What I left out of my answer is that it also depends on the tire. Good quality tires aren't likely to skip around when inflated to their max pressure unless there is a problem with the suspension. Poor quality tires are more likely to skip. This is why part of my answer implied you need to test to see what works for you, your car, and your tires.

The Cruze is desgned to have all four tires at the same pressure. Putting more pressure in the front will lead to cornering stability problems. However, 1 PSI difference shouldn't make a noticable difference in cornering stability.

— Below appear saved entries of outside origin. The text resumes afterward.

(* ===== verification/MatchFields.v ===== *)
(** * Building matches field by field (lib/match.c, lib/flow.c, lib/packets.c)

    The [match_set_*()] functions, over the named fields of [struct flow].  A
    flow is a function from fields to values; the masks of a
    [struct flow_wildcards] are a flow too.  Fields in network byte order
    ([ovs_be16] and so on) are represented by the number they stand for, so
    [htons(C)] is [C]; byte arrays (Ethernet and IPv6 addresses) are the number
    with those bytes, on which byte-wise and bit-wise "and" agree.  The
    [in_port] union is used through its 16-bit OpenFlow member. *)
From S2P Require Import Prelude.

Definition FLOW_N_REGS : nat := 16.

Inductive field :=
| F_tun_id | F_tun_src | F_tun_dst | F_tun_flags | F_tun_tos | F_tun_ttl | F_metadata
| F_ipv6_src | F_ipv6_dst | F_nd_target | F_skb_priority | F_reg (i : nat) | F_nw_src | F_nw_dst
| F_ipv6_label | F_in_port | F_pkt_mark | F_mpls_lse | F_mpls_depth | F_vlan_tci | F_dl_type
| F_tp_src | F_tp_dst | F_tcp_flags | F_dl_src | F_dl_dst | F_nw_proto | F_nw_tos
| F_arp_sha | F_arp_tha | F_nw_ttl | F_nw_frag.

#[global] Instance field_eq_dec : EqDecision field.
Proof. solve_decision. Defined.

Definition field_width (f : field) : Z :=
  match f with
  | F_tun_id | F_metadata => 64
  | F_ipv6_src | F_ipv6_dst | F_nd_target => 128
  | F_tun_src | F_tun_dst | F_skb_priority | F_reg _ | F_nw_src | F_nw_dst | F_ipv6_label
  | F_pkt_mark | F_mpls_lse => 32
  | F_tun_flags | F_in_port | F_mpls_depth | F_vlan_tci | F_dl_type | F_tp_src | F_tp_dst
  | F_tcp_flags => 16
  | F_dl_src | F_dl_dst | F_arp_sha | F_arp_tha => 48
  | F_tun_tos | F_tun_ttl | F_nw_proto | F_nw_tos | F_nw_ttl | F_nw_frag => 8
  end.

Definition flowf := field → Z.

Definition upd (f : field) (v : Z) (fl : flowf) : flowf := λ g, if decide (g = f) then v else fl g.

Definition all_ones (f : field) : Z := 2 ^ field_width f - 1.

(** [~x] of a 16-bit or 32-bit operand only occurs under [&=]. *)
Definition and_not (x mask : Z) : Z := Z.ldiff x mask.

Record fmatch := FMatch { fm_flow : flowf; fm_wc : flowf }.

(** ** Constants *)

Definition VLAN_VID_MASK : Z := 0x0fff.
Definition VLAN_PCP_MASK : Z := 0xe000.
Definition VLAN_PCP_SHIFT : Z := 13.
Definition VLAN_CFI : Z := 0x1000.
Definition OFP10_VLAN_NONE : Z := 0xffff.
Definition MPLS_TTL_MASK : Z := 0xff.
Definition MPLS_TTL_SHIFT : Z := 0.
Definition MPLS_BOS_MASK : Z := 0x100.
Definition MPLS_BOS_SHIFT : Z := 8.
Definition MPLS_TC_MASK : Z := 0xe00.
Definition MPLS_TC_SHIFT : Z := 9.
Definition MPLS_LABEL_MASK : Z := 0xfffff000.
Definition MPLS_LABEL_SHIFT : Z := 12.
Definition IP_ECN_MASK : Z := 0x03.
Definition IP_DSCP_MASK : Z := 0xfc.
Definition FLOW_NW_FRAG_MASK : Z := 3.
Definition FLOW_TNL_F_KEY : Z := 4.
Definition ETH_TYPE_IP : Z := 0x0800.
Definition ETH_TYPE_ARP : Z := 0x0806.
Definition ETH_TYPE_RARP : Z := 0x8035.
Definition ETH_TYPE_IPV6 : Z := 0x86dd.
Definition ETH_TYPE_MPLS : Z := 0x8847.
Definition ETH_TYPE_MPLS_MCAST : Z := 0x8848.
Definition IPPROTO_ICMP : Z := 1.
Definition IPPROTO_TCP : Z := 6.
Definition IPPROTO_ICMPV6 : Z := 58.

(** ** VLAN and MPLS fields of a flow *)

Definition vlan_tci_to_vid (tci : Z) : Z := Z.land tci VLAN_VID_MASK.
Definition vlan_tci_to_pcp (tci : Z) : Z := Z.shiftr (Z.land tci VLAN_PCP_MASK) VLAN_PCP_SHIFT.
Definition vlan_tci_to_cfi (tci : Z) : bool := negb (Z.land tci VLAN_CFI =? 0).

Definition flow_set_dl_vlan (fl : flowf) (vid : Z) : flowf :=
  if vid =? OFP10_VLAN_NONE then upd F_vlan_tci 0 fl
  else
    let vid := Z.land vid VLAN_VID_MASK in
    upd F_vlan_tci (Z.lor (and_not (fl F_vlan_tci) VLAN_VID_MASK) (Z.lor VLAN_CFI vid)) fl.

Definition flow_set_vlan_vid (fl : flowf) (vid : Z) : flowf :=
  let mask := Z.lor VLAN_VID_MASK VLAN_CFI in
  upd F_vlan_tci (Z.lor (and_not (fl F_vlan_tci) mask) (Z.land vid mask)) fl.

Definition flow_set_vlan_pcp (fl : flowf) (pcp : Z) : flowf :=
  let pcp := Z.land pcp 7 in
  upd F_vlan_tci
    (Z.lor (and_not (fl F_vlan_tci) VLAN_PCP_MASK) (Z.lor (Z.shiftl pcp VLAN_PCP_SHIFT) VLAN_CFI)) fl.

Definition set_mpls_lse_ttl (lse ttl : Z) : Z :=
  Z.lor (and_not lse MPLS_TTL_MASK) (Z.land (Z.shiftl ttl MPLS_TTL_SHIFT) MPLS_TTL_MASK).
Definition set_mpls_lse_tc (lse tc : Z) : Z :=
  Z.lor (and_not lse MPLS_TC_MASK) (Z.land (Z.shiftl tc MPLS_TC_SHIFT) MPLS_TC_MASK).
Definition set_mpls_lse_label (lse label : Z) : Z :=
  Z.lor (and_not lse MPLS_LABEL_MASK)
        (Z.land (u32 (Z.shiftl label MPLS_LABEL_SHIFT)) MPLS_LABEL_MASK).
Definition set_mpls_lse_bos (lse bos : Z) : Z :=
  Z.lor (and_not lse MPLS_BOS_MASK) (Z.land (Z.shiftl bos MPLS_BOS_SHIFT) MPLS_BOS_MASK).

Definition set_mpls_lse_values (ttl tc bos label : Z) : Z :=
  set_mpls_lse_label (set_mpls_lse_bos (set_mpls_lse_tc (set_mpls_lse_ttl 0 ttl) tc) bos) label.

Definition mpls_lse_to_label (lse : Z) : Z := Z.shiftr (Z.land lse MPLS_LABEL_MASK) MPLS_LABEL_SHIFT.
Definition mpls_lse_to_tc (lse : Z) : Z := Z.shiftr (Z.land lse MPLS_TC_MASK) MPLS_TC_SHIFT.
Definition mpls_lse_to_ttl (lse : Z) : Z := Z.shiftr (Z.land lse MPLS_TTL_MASK) MPLS_TTL_SHIFT.
Definition mpls_lse_to_bos (lse : Z) : bool := negb (Z.land lse MPLS_BOS_MASK =? 0).

Definition flow_set_mpls_label (fl : flowf) (label : Z) : flowf :=
  upd F_mpls_lse (set_mpls_lse_label (fl F_mpls_lse) label) fl.
Definition flow_set_mpls_ttl (fl : flowf) (ttl : Z) : flowf :=
  upd F_mpls_lse (set_mpls_lse_ttl (fl F_mpls_lse) ttl) fl.
Definition flow_set_mpls_tc (fl : flowf) (tc : Z) : flowf :=
  upd F_mpls_lse (set_mpls_lse_tc (fl F_mpls_lse) tc) fl.
Definition flow_set_mpls_bos (fl : flowf) (bos : Z) : flowf :=
  upd F_mpls_lse (set_mpls_lse_bos (fl F_mpls_lse) bos) fl.

(** ** Initialisation *)

Definition fmatch_init_catchall : fmatch := FMatch (λ _, 0) (λ _, 0).

(** [flow_wildcards_init_exact] sets every named field's mask to all ones. *)
Definition match_init_exact (fl : flowf) : fmatch := FMatch (upd F_skb_priority 0 fl) all_ones.

Definition dl_type_is_ip_any (t : Z) : bool := (t =? ETH_TYPE_IP) || (t =? ETH_TYPE_IPV6).
Definition eth_type_mpls (t : Z) : bool := (t =? ETH_TYPE_MPLS) || (t =? ETH_TYPE_MPLS_MCAST).

(** Which fields [match_wc_init] makes exact, from the packet's contents. *)
Definition wc_init_exact (fl : flowf) (f : field) : bool :=
  let nz g := negb (fl g =? 0) in
  let ip := dl_type_is_ip_any (fl F_dl_type) in
  let arp := (fl F_dl_type =? ETH_TYPE_ARP) || (fl F_dl_type =? ETH_TYPE_RARP) in
  match f with
  | F_dl_type | F_metadata | F_in_port | F_vlan_tci | F_dl_src | F_dl_dst => true
  | F_nw_proto => nz F_nw_proto
  | F_skb_priority => nz F_skb_priority
  | F_pkt_mark => nz F_pkt_mark
  | F_reg i => bool_decide (i < FLOW_N_REGS)%nat && nz (F_reg i)
  | F_tun_id =>
      if nz F_tun_dst then negb (Z.land (fl F_tun_flags) FLOW_TNL_F_KEY =? 0) else nz F_tun_id
  | F_tun_src | F_tun_dst | F_tun_flags | F_tun_tos | F_tun_ttl => nz F_tun_dst
  | F_ipv6_src | F_ipv6_dst | F_ipv6_label => fl F_dl_type =? ETH_TYPE_IPV6
  | F_nw_src | F_nw_dst => (fl F_dl_type =? ETH_TYPE_IP) || arp
  | F_mpls_lse => eth_type_mpls (fl F_dl_type)
  | F_arp_sha | F_arp_tha => arp || (ip && (fl F_nw_proto =? IPPROTO_ICMPV6))
  | F_nw_tos | F_nw_ttl => ip
  | F_nw_frag => ip && nz F_nw_frag
  | F_tp_src | F_tp_dst =>
      ip && ((fl F_nw_proto =? IPPROTO_ICMP) || (fl F_nw_proto =? IPPROTO_ICMPV6)
             || (nz F_tp_src || nz F_tp_dst))
  | F_tcp_flags => ip && (fl F_nw_proto =? IPPROTO_TCP) && nz F_tcp_flags
  | F_nd_target | F_mpls_depth => false
  end.

Definition match_wc_init (fl : flowf) : fmatch :=
  FMatch fl (λ f, if wc_init_exact fl f then all_ones f else 0).

(** ** Setters *)

(** The two assignments most setters make: the masked value and the mask, or
    the value and an all-ones mask. *)
Definition set_masked (f : field) (v mask : Z) (m : fmatch) : fmatch :=
  FMatch (upd f (Z.land v mask) (fm_flow m)) (upd f mask (fm_wc m)).
Definition set_exact (f : field) (v : Z) (m : fmatch) : fmatch :=
  FMatch (upd f v (fm_flow m)) (upd f (all_ones f) (fm_wc m)).

Definition match_set_reg_masked (m : fmatch) (reg_idx : nat) (value mask : Z) : option fmatch :=
  if decide (reg_idx < FLOW_N_REGS)%nat then Some (set_masked (F_reg reg_idx) value mask m) else None.
Definition match_set_reg (m : fmatch) (reg_idx : nat) (value : Z) : option fmatch :=
  match_set_reg_masked m reg_idx value 0xffffffff.

Definition match_set_metadata_masked (m : fmatch) (v mask : Z) : fmatch := set_masked F_metadata v mask m.
Definition match_set_metadata (m : fmatch) (v : Z) : fmatch :=
  match_set_metadata_masked m v 0xffffffffffffffff.
Definition match_set_tun_id_masked (m : fmatch) (v mask : Z) : fmatch := set_masked F_tun_id v mask m.
Definition match_set_tun_id (m : fmatch) (v : Z) : fmatch :=
  match_set_tun_id_masked m v 0xffffffffffffffff.
Definition match_set_tun_src_masked (m : fmatch) (v mask : Z) : fmatch := set_masked F_tun_src v mask m.
Definition match_set_tun_src (m : fmatch) (v : Z) : fmatch := match_set_tun_src_masked m v 0xffffffff.
Definition match_set_tun_dst_masked (m : fmatch) (v mask : Z) : fmatch := set_masked F_tun_dst v mask m.
Definition match_set_tun_dst (m : fmatch) (v : Z) : fmatch := match_set_tun_dst_masked m v 0xffffffff.
Definition match_set_tun_ttl_masked (m : fmatch) (v mask : Z) : fmatch := set_masked F_tun_ttl v mask m.
Definition match_set_tun_ttl (m : fmatch) (v : Z) : fmatch := match_set_tun_ttl_masked m v 0xff.
Definition match_set_tun_tos_masked (m : fmatch) (v mask : Z) : fmatch := set_masked F_tun_tos v mask m.
Definition match_set_tun_tos (m : fmatch) (v : Z) : fmatch := match_set_tun_tos_masked m v 0xff.
Definition match_set_tun_flags_masked (m : fmatch) (v mask : Z) : fmatch :=
  set_masked F_tun_flags v mask m.
Definition match_set_tun_flags (m : fmatch) (v : Z) : fmatch := match_set_tun_flags_masked m v 0xffff.
Definition match_set_in_port (m : fmatch) (v : Z) : fmatch := set_exact F_in_port v m.
Definition match_set_skb_priority (m : fmatch) (v : Z) : fmatch := set_exact F_skb_priority v m.
Definition match_set_pkt_mark_masked (m : fmatch) (v mask : Z) : fmatch := set_masked F_pkt_mark v mask m.
Definition match_set_pkt_mark (m : fmatch) (v : Z) : fmatch := match_set_pkt_mark_masked m v 0xffffffff.
Definition match_set_dl_type (m : fmatch) (v : Z) : fmatch := set_exact F_dl_type v m.

Definition set_eth (f : field) (v : Z) (m : fmatch) : fmatch := set_exact f v m.
Definition set_eth_masked (f : field) (v mask : Z) (m : fmatch) : fmatch := set_masked f v mask m.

As for "best combination", once again this is subjective. For me the slightly "harsher" and noisier ride is worth it since it doesn't appear to impact my stopping distance or cornering and improves my MPG and tread life. In fact, my Goodyear FuelMax Assurance corner better at 45 PSI than they did at the door placard's 35 PSI. They also ride a lot better going over bumps in the road. They are slightly noisier. Professional race car drivers run their tires at max sidewall simply because they need the cornering stability. They aren't concerned with ride quality, but with traction and stability. Most drivers slow down when they see a yellow speed caution sign for a curve in the road. If I can see around the curve and the caution speed isn't extremely low (25 on a 55 MPH road, for instance) I don't slow down except for traffic in front of me. Having the extra pressure assisting the sidewall makes a difference.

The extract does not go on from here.